(Dataset entries)
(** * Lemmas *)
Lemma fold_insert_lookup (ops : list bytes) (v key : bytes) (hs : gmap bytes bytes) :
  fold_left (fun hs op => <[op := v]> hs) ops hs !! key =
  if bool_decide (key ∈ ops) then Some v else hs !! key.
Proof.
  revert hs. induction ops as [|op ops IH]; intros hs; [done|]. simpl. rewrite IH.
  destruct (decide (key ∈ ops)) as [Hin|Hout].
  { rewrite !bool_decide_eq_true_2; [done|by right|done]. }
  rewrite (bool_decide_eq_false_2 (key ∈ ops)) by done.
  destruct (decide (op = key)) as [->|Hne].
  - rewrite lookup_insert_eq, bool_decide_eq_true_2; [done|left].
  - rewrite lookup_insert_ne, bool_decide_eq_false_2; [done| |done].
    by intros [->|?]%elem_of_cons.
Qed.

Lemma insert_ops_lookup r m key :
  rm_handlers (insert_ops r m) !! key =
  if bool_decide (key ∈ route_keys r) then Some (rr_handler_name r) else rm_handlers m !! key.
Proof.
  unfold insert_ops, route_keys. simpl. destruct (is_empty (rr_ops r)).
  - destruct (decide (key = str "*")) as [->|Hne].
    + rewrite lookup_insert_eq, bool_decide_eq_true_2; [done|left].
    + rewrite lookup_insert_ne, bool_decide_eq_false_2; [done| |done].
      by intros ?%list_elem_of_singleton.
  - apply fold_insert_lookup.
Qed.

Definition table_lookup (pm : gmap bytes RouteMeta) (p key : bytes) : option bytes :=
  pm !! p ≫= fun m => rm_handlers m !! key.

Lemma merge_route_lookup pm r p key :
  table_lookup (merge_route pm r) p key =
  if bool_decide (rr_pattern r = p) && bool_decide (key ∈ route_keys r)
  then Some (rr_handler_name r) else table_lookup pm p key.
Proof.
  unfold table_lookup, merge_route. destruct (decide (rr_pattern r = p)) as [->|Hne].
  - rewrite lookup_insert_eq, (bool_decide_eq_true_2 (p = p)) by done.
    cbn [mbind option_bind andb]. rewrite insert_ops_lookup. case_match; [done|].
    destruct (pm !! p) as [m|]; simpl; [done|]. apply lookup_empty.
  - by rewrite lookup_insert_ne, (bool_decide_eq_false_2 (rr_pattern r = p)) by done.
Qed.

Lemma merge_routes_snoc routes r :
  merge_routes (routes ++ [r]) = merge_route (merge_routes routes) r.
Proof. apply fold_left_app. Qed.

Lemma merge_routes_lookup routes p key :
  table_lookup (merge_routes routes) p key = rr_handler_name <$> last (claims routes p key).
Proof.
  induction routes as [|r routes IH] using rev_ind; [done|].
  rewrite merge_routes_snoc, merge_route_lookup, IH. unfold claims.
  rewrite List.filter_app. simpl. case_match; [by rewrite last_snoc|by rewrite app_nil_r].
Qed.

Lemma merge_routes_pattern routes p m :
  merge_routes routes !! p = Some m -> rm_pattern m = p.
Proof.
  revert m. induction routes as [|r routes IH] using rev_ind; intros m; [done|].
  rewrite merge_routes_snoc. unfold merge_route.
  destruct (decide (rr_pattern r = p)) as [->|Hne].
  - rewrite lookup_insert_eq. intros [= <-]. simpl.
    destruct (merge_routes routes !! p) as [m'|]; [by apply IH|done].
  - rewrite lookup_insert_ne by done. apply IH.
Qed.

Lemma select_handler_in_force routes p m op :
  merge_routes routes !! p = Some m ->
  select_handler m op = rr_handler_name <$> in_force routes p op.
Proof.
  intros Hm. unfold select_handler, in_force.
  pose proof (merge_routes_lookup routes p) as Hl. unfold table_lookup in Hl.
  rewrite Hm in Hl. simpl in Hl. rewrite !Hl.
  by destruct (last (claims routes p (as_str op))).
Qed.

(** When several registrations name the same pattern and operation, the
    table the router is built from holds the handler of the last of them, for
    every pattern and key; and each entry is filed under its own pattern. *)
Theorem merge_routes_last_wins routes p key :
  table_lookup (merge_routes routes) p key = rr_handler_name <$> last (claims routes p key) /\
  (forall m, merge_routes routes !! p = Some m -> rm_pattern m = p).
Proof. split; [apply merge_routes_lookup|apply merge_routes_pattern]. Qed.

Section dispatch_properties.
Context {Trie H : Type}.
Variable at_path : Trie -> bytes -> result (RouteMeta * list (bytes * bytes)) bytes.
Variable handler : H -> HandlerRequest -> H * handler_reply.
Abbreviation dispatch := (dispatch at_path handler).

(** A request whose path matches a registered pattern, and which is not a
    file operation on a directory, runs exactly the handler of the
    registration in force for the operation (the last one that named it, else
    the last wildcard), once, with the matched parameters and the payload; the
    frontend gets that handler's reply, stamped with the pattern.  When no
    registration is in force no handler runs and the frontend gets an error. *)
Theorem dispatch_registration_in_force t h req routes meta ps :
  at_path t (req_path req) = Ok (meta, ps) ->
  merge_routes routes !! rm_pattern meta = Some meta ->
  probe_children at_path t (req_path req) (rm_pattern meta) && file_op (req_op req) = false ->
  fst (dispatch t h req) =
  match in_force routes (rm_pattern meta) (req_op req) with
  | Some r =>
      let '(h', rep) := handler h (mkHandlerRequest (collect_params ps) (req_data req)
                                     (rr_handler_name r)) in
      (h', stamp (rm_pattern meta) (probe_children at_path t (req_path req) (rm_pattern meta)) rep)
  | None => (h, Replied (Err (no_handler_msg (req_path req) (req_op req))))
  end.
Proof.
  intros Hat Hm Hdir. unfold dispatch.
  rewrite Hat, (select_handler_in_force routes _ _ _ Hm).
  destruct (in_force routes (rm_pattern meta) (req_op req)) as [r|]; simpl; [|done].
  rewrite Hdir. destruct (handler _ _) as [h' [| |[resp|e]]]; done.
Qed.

**TASK DETAILS**
Nothing in the data should be altered; please repeat it exactly.

**ANSWER SECTION**
(** * Lemmas *)
Lemma fold_insert_lookup (ops : list bytes) (v key : bytes) (hs : gmap bytes bytes) :
  fold_left (fun hs op => <[op := v]> hs) ops hs !! key =
  if bool_decide (key ∈ ops) then Some v else hs !! key.
Proof.
  revert hs. induction ops as [|op ops IH]; intros hs; [done|]. simpl. rewrite IH.
  destruct (decide (key ∈ ops)) as [Hin|Hout].
  { rewrite !bool_decide_eq_true_2; [done|by right|done]. }
  rewrite (bool_decide_eq_false_2 (key ∈ ops)) by done.
  destruct (decide (op = key)) as [->|Hne].
  - rewrite lookup_insert_eq, bool_decide_eq_true_2; [done|left].
  - rewrite lookup_insert_ne, bool_decide_eq_false_2; [done| |done].
    by intros [->|?]%elem_of_cons.
Qed.

Lemma insert_ops_lookup r m key :
  rm_handlers (insert_ops r m) !! key =
  if bool_decide (key ∈ route_keys r) then Some (rr_handler_name r) else rm_handlers m !! key.
Proof.
  unfold insert_ops, route_keys. simpl. destruct (is_empty (rr_ops r)).
  - destruct (decide (key = str "*")) as [->|Hne].
    + rewrite lookup_insert_eq, bool_decide_eq_true_2; [done|left].
    + rewrite lookup_insert_ne, bool_decide_eq_false_2; [done| |done].
      by intros ?%list_elem_of_singleton.
  - apply fold_insert_lookup.
Qed.

Definition table_lookup (pm : gmap bytes RouteMeta) (p key : bytes) : option bytes :=
  pm !! p ≫= fun m => rm_handlers m !! key.

Lemma merge_route_lookup pm r p key :
  table_lookup (merge_route pm r) p key =
  if bool_decide (rr_pattern r = p) && bool_decide (key ∈ route_keys r)
  then Some (rr_handler_name r) else table_lookup pm p key.
Proof.
  unfold table_lookup, merge_route. destruct (decide (rr_pattern r = p)) as [->|Hne].
  - rewrite lookup_insert_eq, (bool_decide_eq_true_2 (p = p)) by done.
    cbn [mbind option_bind andb]. rewrite insert_ops_lookup. case_match; [done|].
    destruct (pm !! p) as [m|]; simpl; [done|]. apply lookup_empty.
  - by rewrite lookup_insert_ne, (bool_decide_eq_false_2 (rr_pattern r = p)) by done.
Qed.

Lemma merge_routes_snoc routes r :
  merge_routes (routes ++ [r]) = merge_route (merge_routes routes) r.
Proof. apply fold_left_app. Qed.

Lemma merge_routes_lookup routes p key :
  table_lookup (merge_routes routes) p key = rr_handler_name <$> last (claims routes p key).
Proof.
  induction routes as [|r routes IH] using rev_ind; [done|].
  rewrite merge_routes_snoc, merge_route_lookup, IH. unfold claims.
  rewrite List.filter_app. simpl. case_match; [by rewrite last_snoc|by rewrite app_nil_r].
Qed.

Lemma merge_routes_pattern routes p m :
  merge_routes routes !! p = Some m -> rm_pattern m = p.
Proof.
  revert m. induction routes as [|r routes IH] using rev_ind; intros m; [done|].
  rewrite merge_routes_snoc. unfold merge_route.
  destruct (decide (rr_pattern r = p)) as [->|Hne].
  - rewrite lookup_insert_eq. intros [= <-]. simpl.
    destruct (merge_routes routes !! p) as [m'|]; [by apply IH|done].
  - rewrite lookup_insert_ne by done. apply IH.
Qed.

Lemma select_handler_in_force routes p m op :
  merge_routes routes !! p = Some m ->
  select_handler m op = rr_handler_name <$> in_force routes p op.
Proof.
  intros Hm. unfold select_handler, in_force.
  pose proof (merge_routes_lookup routes p) as Hl. unfold table_lookup in Hl.
  rewrite Hm in Hl. simpl in Hl. rewrite !Hl.
  by destruct (last (claims routes p (as_str op))).
Qed.

(** When several registrations name the same pattern and operation, the
    table the router is built from holds the handler of the last of them, for
    every pattern and key; and each entry is filed under its own pattern. *)
Theorem merge_routes_last_wins routes p key :
  table_lookup (merge_routes routes) p key = rr_handler_name <$> last (claims routes p key) /\
  (forall m, merge_routes routes !! p = Some m -> rm_pattern m = p).
Proof. split; [apply merge_routes_lookup|apply merge_routes_pattern]. Qed.

Section dispatch_properties.
Context {Trie H : Type}.
Variable at_path : Trie -> bytes -> result (RouteMeta * list (bytes * bytes)) bytes.
Variable handler : H -> HandlerRequest -> H * handler_reply.
Abbreviation dispatch := (dispatch at_path handler).

(** A request whose path matches a registered pattern, and which is not a
    file operation on a directory, runs exactly the handler of the
    registration in force for the operation (the last one that named it, else
    the last wildcard), once, with the matched parameters and the payload; the
    frontend gets that handler's reply, stamped with the pattern.  When no
    registration is in force no handler runs and the frontend gets an error. *)
Theorem dispatch_registration_in_force t h req routes meta ps :
  at_path t (req_path req) = Ok (meta, ps) ->
  merge_routes routes !! rm_pattern meta = Some meta ->
  probe_children at_path t (req_path req) (rm_pattern meta) && file_op (req_op req) = false ->
  fst (dispatch t h req) =
  match in_force routes (rm_pattern meta) (req_op req) with
  | Some r =>
      let '(h', rep) := handler h (mkHandlerRequest (collect_params ps) (req_data req)
                                     (rr_handler_name r)) in
      (h', stamp (rm_pattern meta) (probe_children at_path t (req_path req) (rm_pattern meta)) rep)
  | None => (h, Replied (Err (no_handler_msg (req_path req) (req_op req))))
  end.
Proof.
  intros Hat Hm Hdir. unfold dispatch.
  rewrite Hat, (select_handler_in_force routes _ _ _ Hm).
  destruct (in_force routes (rm_pattern meta) (req_op req)) as [r|]; simpl; [|done].
  rewrite Hdir. destruct (handler _ _) as [h' [| |[resp|e]]]; done.
Qed.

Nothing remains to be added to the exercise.